DH: Ongoing support is crucial to help veterans become accustomed to the new “corporate culture” and assimilate into the new work environment. For many veterans making a transition from 20 years of military service to corporate or federal can be like speaking Greek—or moving to a foreign country. The networking and affinity groups help the veterans learn of the new corporate culture, the differences in chain of command, and learn the new “corporate language.” This networking effort and mentorship also provides support and empowers veterans to excel in their new positions, as they add to their skill sets. The experience of transitioning from military to corporate is challenging and takes time; networking groups are a real benefit to veterans.
RDA: Needless to say, a corporate environment is very different from the military. Because of this, it seems as though transition would be ongoing. For example, processes and procedures probably come up all the time that are new or different. How important is it for companies to understand what veterans face, and how should companies address this issue?
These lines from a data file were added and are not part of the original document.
(** X11.  For a catalog with well-formed keys the command logs one
    record per entry, an info record for a course it created and a
    warning for one that existed; the modulestore afterwards holds the
    keys it held and the keys of the catalog, and has grown by as many
    courses as there are info records. *)
Theorem modulestore_grows_by_created
    (name : string) (instructor : User) (course_runs : list CourseRun) (w : World) :
  user_from_str name = Some instructor →
  Forall (fun course_run => is_Some (from_string (key course_run))) course_runs →
  ∃ w' records,
    handle user_from_str from_string text_type name course_runs w = (w', Ok tt)
    ∧ log w' = log w ++ records
    ∧ length records = length course_runs
    ∧ Forall (fun r => Py.log_level r = Py.INFO ∨ Py.log_level r = Py.WARNING) records
    ∧ size (modulestore w')
      = (size (modulestore w)
         + length (filter (fun r => Py.log_level r = Py.INFO) records))%nat
    ∧ dom (modulestore w')
      = dom (modulestore w) ∪ list_to_set (keys_of from_string course_runs).
Proof.
  intros Hu Hvalid. unfold handle, get_user. rewrite Hu.
  by apply sync_course_runs_records.
Qed.

(** A course that exists stays as it is, whatever the catalog and
    however the loop ends. *)
Lemma sync_course_runs_keeps (instructor : User) (course_runs : list CourseRun)
    (w : World) (k : CourseKey) (c : Course) :
  modulestore w !! k = Some c →
  modulestore (sync_course_runs from_string text_type instructor course_runs w).1 !! k
  = Some c.
Proof.
  revert w. induction course_runs as [| course_run rest IH]; intros w Hk; [done |].
  simpl. destruct (from_string (key course_run)) as [k0 |] eqn:Hk0.
  - destruct (modulestore w !! k0) as [existing |] eqn:Hex.
    + rewrite (sync_course_run_duplicate from_string text_type _ _ _ _ _ Hk0 Hex).
      by apply IH.
    + rewrite (sync_course_run_new from_string text_type _ _ _ _ Hk0 Hex).
      apply IH. simpl. rewrite lookup_insert_ne; [done |]. congruence.
  - unfold sync_course_run. by rewrite Hk0.
Qed.

(** A course that the loop adds is the course of the first entry with
    its key, whatever the catalog and however the loop ends. *)
Lemma sync_course_runs_added (instructor : User) (course_runs : list CourseRun)
    (w : World) (k : CourseKey) (c : Course) :
  modulestore w !! k = None →
  modulestore (sync_course_runs from_string text_type instructor course_runs w).1 !! k
  = Some c →
  ∃ (i : nat) course_run,
    course_runs !! i = Some course_run
    ∧ from_string (key course_run) = Some k
    ∧ (∀ (j : nat) earlier, course_runs !! j = Some earlier → (j < i)%nat →
         from_string (key earlier) ≠ Some k)
    ∧ c = course_for instructor k course_run.
Proof.
  revert w. induction course_runs as [| course_run rest IH]; intros w Hnone Hsome.
  - simpl in Hsome. congruence.
  - simpl in Hsome. destruct (from_string (key course_run)) as [k0 |] eqn:Hk0.
    + destruct (modulestore w !! k0) as [existing |] eqn:Hex.
      * rewrite (sync_course_run_duplicate from_string text_type _ _ _ _ _ Hk0 Hex)
          in Hsome.
        apply IH in Hsome; [| exact Hnone].
        destruct Hsome as (i & found & Hi & Hfound & Hfirst & ->).
        exists (S i), found. split; [done |]. split; [done |]. split; [| done].
        intros [| j] earlier Hj Hlt.
        -- injection Hj as <-. rewrite Hk0. intros [= ->]. congruence.
        -- apply (Hfirst j); [done | lia].
      * rewrite (sync_course_run_new from_string text_type _ _ _ _ Hk0 Hex) in Hsome.
        destruct (decide (k0 = k)) as [-> | Hne].
        -- rewrite (sync_course_runs_keeps _ _ _ k (course_for instructor k course_run))
             in Hsome by apply lookup_insert_eq.
           injection Hsome as <-.
           exists 0%nat, course_run. split; [done |]. split; [done |].
           split; [intros j earlier _ Hlt; lia | done].
        -- apply IH in Hsome; [| simpl; by rewrite lookup_insert_ne].
           destruct Hsome as (i & found & Hi & Hfound & Hfirst & ->).
           exists (S i), found. split; [done |]. split; [done |]. split; [| done].
           intros [| j] earlier Hj Hlt.
           ++ injection Hj as <-. rewrite Hk0. congruence.
           ++ apply (Hfirst j); [done | lia].
    + unfold sync_course_run in Hsome. rewrite Hk0 in Hsome. simpl in Hsome. congruence.
Qed.

(** X12.  Every course that is in the modulestore after the run and was
    not there before comes from the catalog, whether the run returns or
    is ended by an exception: the instructor resolves to a user, and the
    course is the split course of the first entry with its key, with
    that entry's title as display name and that user as creator. *)
Theorem new_courses_come_from_the_catalog
    (name : string) (course_runs : list CourseRun) (w : World)
    (k : CourseKey) (c : Course) :
  modulestore w !! k = None →
  modulestore (handle user_from_str from_string text_type name course_runs w).1 !! k
  = Some c →
  ∃ instructor (i : nat) course_run,
    user_from_str name = Some instructor
    ∧ course_runs !! i = Some course_run
    ∧ from_string (key course_run) = Some k
    ∧ (∀ (j : nat) earlier, course_runs !! j = Some earlier → (j < i)%nat →
         from_string (key earlier) ≠ Some k)
    ∧ c = {| id := k; store_type := split;
             fields := {| display_name := title course_run |};
             creator := instructor |}.
Proof.
  intros Hnone Hsome. unfold handle, get_user in Hsome.
  destruct (user_from_str name) as [instructor |] eqn:Hu.
  - destruct (sync_course_runs_added instructor course_runs w k c Hnone Hsome)
      as (i & course_run & Hi & Hk & Hfirst & ->).
    by exists instructor, i, course_run.
  - simpl in Hsome. congruence.
Qed.

End SyncCoursesMore.

Section SyncCoursesMoreExamples.

Import SyncCourses.

(** A catalog entry without a key. *)
Lemma invalid_key_stops_the_run_witness :
  ∃ w',
    handle example_user_from_str example_from_string example_text_type
      "staff@example.com"
      ([demo_run] ++ {| key := None; title := Some "No key" |} :: [other_run])
      empty_world
    = (w', Raise Py.InvalidKeyError)
    ∧ create_calls w' = [demo_key]
    ∧ dom (modulestore w') = dom (modulestore empty_world) ∪ {[ demo_key ]}.
Proof.
  destruct (invalid_key_stops_the_run example_user_from_str example_from_string
              example_text_type "staff@example.com" staff [demo_run] [other_run]
              {| key := None; title := Some "No key" |} empty_world)
    as (w' & H1 & _ & H2 & _ & H3).
  - reflexivity.
  - repeat constructor. by eexists.
  - reflexivity.
  - exists w'. split; [exact H1 |]. split; [exact H2 |].
    rewrite H3. f_equal.
Defined.

Lemma second_run_creates_nothing_witness :
  ∃ w1 w2,
    handle example_user_from_str example_from_string example_text_type
      "staff@example.com" [demo_run; other_run] empty_world = (w1, Ok tt)
    ∧ handle example_user_from_str example_from_string example_text_type
        "staff@example.com" [demo_run; other_run] w1 = (w2, Ok tt)
    ∧ modulestore w2 = modulestore w1.
Proof.
  destruct (second_run_creates_nothing example_user_from_str example_from_string
              example_text_type "staff@example.com" staff [demo_run; other_run] empty_world)
    as (w1 & w2 & warnings & H1 & H2 & H3 & _).
  - reflexivity.
  - repeat constructor; by eexists.
  - exists w1, w2. split; [exact H1 |]. split; [exact H2 | exact H3].
Defined.

Lemma modulestore_grows_by_created_witness :
  ∃ w' records,
    handle example_user_from_str example_from_string example_text_type
      "staff@example.com" [demo_run; other_run] world_with_demo = (w', Ok tt)
    ∧ log w' = log world_with_demo ++ records
    ∧ size (modulestore w')
      = (size (modulestore world_with_demo)
         + length (filter (fun r => Py.log_level r = Py.INFO) records))%nat.
Proof.
  destruct (modulestore_grows_by_created example_user_from_str example_from_string
              example_text_type "staff@example.com" staff [demo_run; other_run]
              world_with_demo)
    as (w' & records & H1 & H2 & _ & _ & H3 & _).
  - reflexivity.
  - repeat constructor; by eexists.
  - exists w', records. split; [exact H1 |]. split; [exact H2 | exact H3].
Defined.

(** A run that a malformed key ends has created the demonstration
    course before. *)
Lemma new_courses_come_from_the_catalog_witness :
  ∃ c,
    modulestore
      (handle example_user_from_str example_from_string example_text_type
         "staff@example.com"
         [demo_run; {| key := None; title := Some "No key" |}; other_run]
         empty_world).1 !! demo_key = Some c
    ∧ creator c = staff
    ∧ fields c = {| display_name := Some "Demonstration" |}.
Proof.
  exists (course_for staff demo_key demo_run).
  split; [reflexivity |].
  destruct (new_courses_come_from_the_catalog example_user_from_str example_from_string
              example_text_type "staff@example.com"
              [demo_run; {| key := None; title := Some "No key" |}; other_run]
              empty_world demo_key (course_for staff demo_key demo_run))
    as (instructor & i & course_run & Hu & _ & _ & _ & Hc).
  - reflexivity.
  - reflexivity.
  - injection Hc as Htitle Hcreator. split; reflexivity.
Defined.

End SyncCoursesMoreExamples.

(** ** [conftest.py] *)

Section ConftestFacts.

Import Conftest.

Lemma prefix_skip (p s : string) :
  String.prefix p s = true → s = p +:+ skip (String.length p) s.
Proof.
  revert s. induction p as [| a p IH]; intros s; [done |].
  destruct s as [| b s]; [done |]. simpl.
  destruct (Ascii.ascii_dec a b) as [-> | _]; [| done].
  intros Hp. change (String b s = String b (p +:+ skip (String.length p) s)).
  f_equal. by apply IH.
Qed.

Lemma length_append (s t : string) :
  String.length (s +:+ t) = (String.length s + String.length t)%nat.
Proof.
  induction s as [| a s IH]; [done |].
  change (S (String.length (s +:+ t)) = S (String.length s + String.length t)).
  by rewrite IH.
Qed.

Lemma find_cons (sub : string) (c : Ascii.ascii) (s : string) :
  find sub (String c s)
  = if String.prefix sub (String c s) then Some O else S <$> find sub s.
Proof. reflexivity. Qed.

Lemma replace_first_cons (old new : string) (c : Ascii.ascii) (s : string) :
  replace_first old new (String c s)
  = if String.prefix old (String c s)
    then new +:+ skip (String.length old) (String c s)
    else String c (replace_first old new s).
Proof. reflexivity. Qed.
DH: Mutual partnering and affinity groups also expose the corporate mentors to the military culture—so they can learn about the challenges the veterans face as they make the transition from military to corporate. One military officer said to me, “Diane, I feel like I am walking up to the edge of a cliff and I am not sure how to get down.”
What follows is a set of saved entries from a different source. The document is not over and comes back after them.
(** * cfme.physical.physical_server: the PhysicalServer entity and its collection

    A shallow embedding of [cfme/physical/physical_server.py].  The module
    drives a web UI, a management-system client, a database and an HTTPS
    endpoint; here every such interaction is an oracle query against an
    environment ([Env]) indexed by the number of interactions made so far, and
    the Python code becomes a program in a state-and-exception monad over a
    [World] holding the wall clock, that interaction counter and the
    chronological log of the interactions performed. *)

From Stdlib Require Import ZArith String Ascii List Lia DecimalString.
From stdpp Require Import base decidable option list strings gmap.

Import ListNotations.
Local Open Scope string_scope.

(** ** Python values, [str()], [int()] and [str.format] *)

(** The values that flow through [validate_stats]: what the UI accessors and
    the management-system client hand back. *)
Inductive value : Type :=
| VInt (z : Z)
| VStr (s : string).

#[global] Instance value_eq_dec : EqDecision value.
Proof. solve_decision. Defined.

(** [str(v)], as [str.format] applies it to a [{}] field. *)
Definition py_str (v : value) : string :=
  match v with
  | VInt z => NilZero.string_of_int (Z.to_int z)
  | VStr s => s
  end.

(** Python's whitespace, which [int()] strips on both sides of a string. *)
Definition is_space (c : ascii) : bool :=
  match nat_of_ascii c with
  | 9%nat | 10%nat | 11%nat | 12%nat | 13%nat | 32%nat => true
  | _ => false
  end.

Fixpoint lstrip (s : string) : string :=
  match s with
  | String c r => if is_space c then lstrip r else s
  | EmptyString => EmptyString
  end.

Definition strip (s : string) : string :=
  String.rev (lstrip (String.rev (lstrip s))).

Definition digit_of (c : ascii) : option Z :=
  let n := Z.of_nat (nat_of_ascii c) in
  if ((48 <=? n) && (n <=? 57))%Z then Some (n - 48)%Z else None.

Fixpoint parse_digits (acc : Z) (s : string) : option Z :=
  match s with
  | EmptyString => Some acc
  | String c r =>
      match digit_of c with
      | Some d => parse_digits (10 * acc + d)%Z r
      | None => None
      end
  end.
Sometimes, veterans are misunderstood. For example, one of my clients was asked in a job interview, “Since you used ‘orders’ to get work accomplished, how will you manage a staff and volunteers?” He stated that he had only issued one “order” in his career and it was in a warzone and intended to save lives.
With this possible misunderstanding, it is important for companies that hire veterans to ensure transparency in communications, offer training, and integrate information about new processes and systems into the affinity groups.
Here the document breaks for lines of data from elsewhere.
(** [executePlanningPhase(problemStatement)]. The [catch] of the body
    only logs and throws the error again. *)
Definition executePlanningPhase (env : PlanningEnv) (problemStatement : string)
           (m : Master) : Js.completion Js.value * Master :=
  let m := set_phase "planning" m in
  match p_rag env with
  | Js.Throw e => (Js.Throw e, m)
  | Js.Return ragAnalysis =>
      match self_sendMessage (parsePrompt problemStatement (summary ragAnalysis))
                             (p_parseReply env) m with
      | (Js.Throw e, m) => (Js.Throw e, m)
      | (Js.Return parseResult, m) =>
          match spawnClone (p_now env) "researcher"
                           "Find relevant papers and approaches" m with
          | (Js.Throw e, m) => (Js.Throw e, m)
          | (Js.Return researcher, m) =>
              match clone_sendMessage researcher
                      (researchPrompt problemStatement
                         (BaseAgent.message parseResult) (techniques ragAnalysis))
                      (p_researchReply env) m with
              | (Js.Throw e, m) => (Js.Throw e, m)
              | (Js.Return researchResult, m) =>
                  match self_sendMessage
                          (planPrompt problemStatement (summary ragAnalysis)
                             (BaseAgent.message researchResult))
                          (p_planReply env) m with
                  | (Js.Throw e, m) => (Js.Throw e, m)
                  | (Js.Return planResult, m) =>
                      let planDocument :=
                        _formatPlanDocument
                          (mkPlanData (summary ragAnalysis)
                             (BaseAgent.message parseResult)
                             (BaseAgent.message researchResult)
                             (BaseAgent.message planResult)
                             (p_timestamp env)) in
                      let m := savePlanDocument env planDocument m in
                      (Js.Return
                         (Js.VObj
                            [("ragAnalysis", Js.VStr (summary ragAnalysis));
                             ("parse", Js.VStr (BaseAgent.message parseResult));
                             ("research", Js.VStr (BaseAgent.message researchResult));
                             ("plan", Js.VStr (BaseAgent.message planResult))]),
                       m)
                  end
              end
          end
      end
  end.
(** * FreelanceEscrow: the escrow contract of [contracts/freelance_escrow.py]

    A shallow embedding of the contract class [FreelanceEscrow] and the
    properties of its lifecycle, of its evaluation protocol and of its
    read-only views.

    Conventions of the embedding:
    - A Python [str] is the [string] of its UTF-8 bytes.  [len], slices
      and [find] count code points, and [str.upper] is the full Unicode
      case mapping of each code point.
    - [Address] values are strings; the empty address that the constructor
      and [withdraw_as_freelancer] store in [freelancer] is the empty string.
    - [u256] values are integers in [Z]; the contract computes on them with
      Python's unbounded integers.
    - The contract storage [self] is threaded through a small state and
      exception monad.  A raised exception keeps the storage as the method
      left it at the point of the raise, as the Python object would be.
    - The host primitives ([gl.message], [gl.block], [gl.get_webpage],
      [gl.call_llm], [gl.transfer]) are read from an environment record;
      every call of the gateway and of the judge is logged in the world. *)

From Stdlib Require Import ZArith List String Ascii Bool Lia.
From Stdlib Require Import DecimalString DecimalZ DecimalPos.
Import ListNotations.

Open Scope string_scope.
Open Scope Z_scope.

(* ================================================================= *)
(** ** Python string operations used by the contract *)

Module PyStr.
(** The start-up prints no frame rate and dumps no statistics. *)
Lemma startup_no_stats (env : Env) :
  frame_rates
    (trace (push MLXInit (push (I2CInit 800000) (after_startup env st0)))) = [] /\
  stats_dumps
    (trace (push MLXInit (push (I2CInit 800000) (after_startup env st0)))) = [].
Proof.
  unfold after_startup, startup_trace. destruct (DEBUG_MODE env); split; reflexivity.
Qed.

(** The loop of [interpolated_camera_read] entered with no frame rate
    printed and no statistics dumped: it is left by [break] only with
    [profiling] set, at the twentieth frame-rate line and with the
    statistics dumped once; until then nothing is dumped. *)
Lemma interpolated_camera_read_loop_outcome (env : Env) (folder : string)
    (fuel : nat) (st : St) :
  frame_rates (trace st) = [] ->
  stats_dumps (trace st) = [] ->
  match iterate fuel (interpolated_camera_read_body folder 5 (24, 32) 10)
          icr_init env (icr_setup env st)
  with
  | (Val (Break, _), st') =>
      profiling env = true /\
      List.length (frame_rates (trace st')) = 20 /\
      stats_dumps (trace st') = [(folder ++ "profiling_stats.prof")%string]
  | (_, st') =>
      stats_dumps (trace st') = [] /\
      (profiling env = true -> List.length (frame_rates (trace st')) < 20)
  end.
Proof.
  intros Hfr0 Hds0.
  set (body := interpolated_camera_read_body folder 5 (24, 32) 10).
  set (Inv := fun (l : icr_vars) (st : St) =>
                count l = List.length (frame_rates (trace st)) /\
                (profiling env = true -> count l < 20) /\
                stats_dumps (trace st) = []).
  set (R := fun (r : res (ctl * icr_vars)) (st : St) =>
              match r with
              | Val (Break, _) =>
                  profiling env = true /\
                  List.length (frame_rates (trace st)) = 20 /\
                  stats_dumps (trace st) =
                    [(folder ++ "profiling_stats.prof")%string]
              | _ =>
                  stats_dumps (trace st) = [] /\
                  (profiling env = true ->
                   List.length (frame_rates (trace st)) < 20)
              end).
  assert (HR : R (fst (iterate fuel body icr_init env (icr_setup env st)))
                 (snd (iterate fuel body icr_init env (icr_setup env st)))).
  { apply (iterate_outcome body env Inv R).
    - intros l s (Hc & Hlt & Hd). unfold R. split; [exact Hd|].
      intros Hp. rewrite <- Hc. auto.
    - intros l s (Hc & Hlt & Hd).
      pose proof (interpolated_camera_read_body_spec folder env l s) as S.
      cbv zeta in S. fold body in S.
      destruct (body l env s) as [[[c l']|e|] s']; [| |contradiction].
      + destruct S as (_ & _ & _ & _ & _ & Hc' & Hbrk & Hfr & Hds).
        assert (Hn : List.length (frame_rates (trace s')) = count l').
        { rewrite Hfr, Hc', length_app, <- Hc.
          destruct (Qgtb _ _); cbn [List.length]; lia. }
        destruct c.
        * unfold Inv. split; [now rewrite Hn|]. split; [|now rewrite Hds, Hd].
          intros Hp. specialize (Hlt Hp). rewrite Hc'.
          destruct (Qgtb _ _) eqn:Hfull; [|exact Hlt].
          destruct (Nat.lt_ge_cases (count l + 1) 20) as [|Hge]; [assumption|].
          assert (B : Continue = Break) by (apply Hbrk; auto).
          discriminate B.
        * unfold R. destruct (proj1 Hbrk eq_refl) as (Hfull & Hp & Hge).
          specialize (Hlt Hp). rewrite Hfull in Hc'.
          split; [exact Hp|]. split; [lia|]. now rewrite Hds, Hd.
      + unfold R. destruct S as (_ & Hfr & Hds & _).
        rewrite Hfr, Hds. split; [exact Hd|]. intros Hp. rewrite <- Hc. auto.
    - unfold Inv.
      destruct (icr_setup_facts env st) as (_ & _ & -> & ->).
      rewrite Hfr0, Hds0. cbn. repeat split; lia. }
  destruct (iterate fuel body icr_init env (icr_setup env st))
    as [[[[|] l']|e|] st']; cbn [fst snd] in *; exact HR.
Qed.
RDA: As HR and related functions becomes more data-driven, frustration with veteran retention numbers may lead to scaling back of recruitment efforts. Why is it important to continue to recruit and hire veterans, while working to improve retention?
DH: The benefits of hiring veterans are many: They are well educated and trained; most officers and senior enlisted have degrees; they are hard workers—at age 25, with only six or so years of experience, many veterans have managed more people, resources, money, and equipment/inventory than most people in corporate will manage in a career. Veterans are smart and learn quickly. They are given the opportunity to operate in several jobs areas; they brief senior leaders, they write reports, and they travel the globe. They are disciplined and polite.
Given the opportunity to learn a new challenge in a new industry—their transferable skill sets can take companies to new levels. One of my clients, a submariner, landed a job with Pepsi in a bottling plant—and he loved his new project management position; another client got a job with Amazon and excelled; another client got a job with Walmart in logistics and stayed for another 20-year career; a physician and administrator got a job with the Veterans Administration, where he said he could give back to the military for several more years. Most retiring veterans with 20 years of experience are between 38 and 42 years of age; they have to offer another 20 years of experience and mentorship to the next generation of workers.
As companies and veterans collaborate together to teach each other about each others’ cultures, they will begin to embrace their differences and work together to ensure success for the employer and the mission.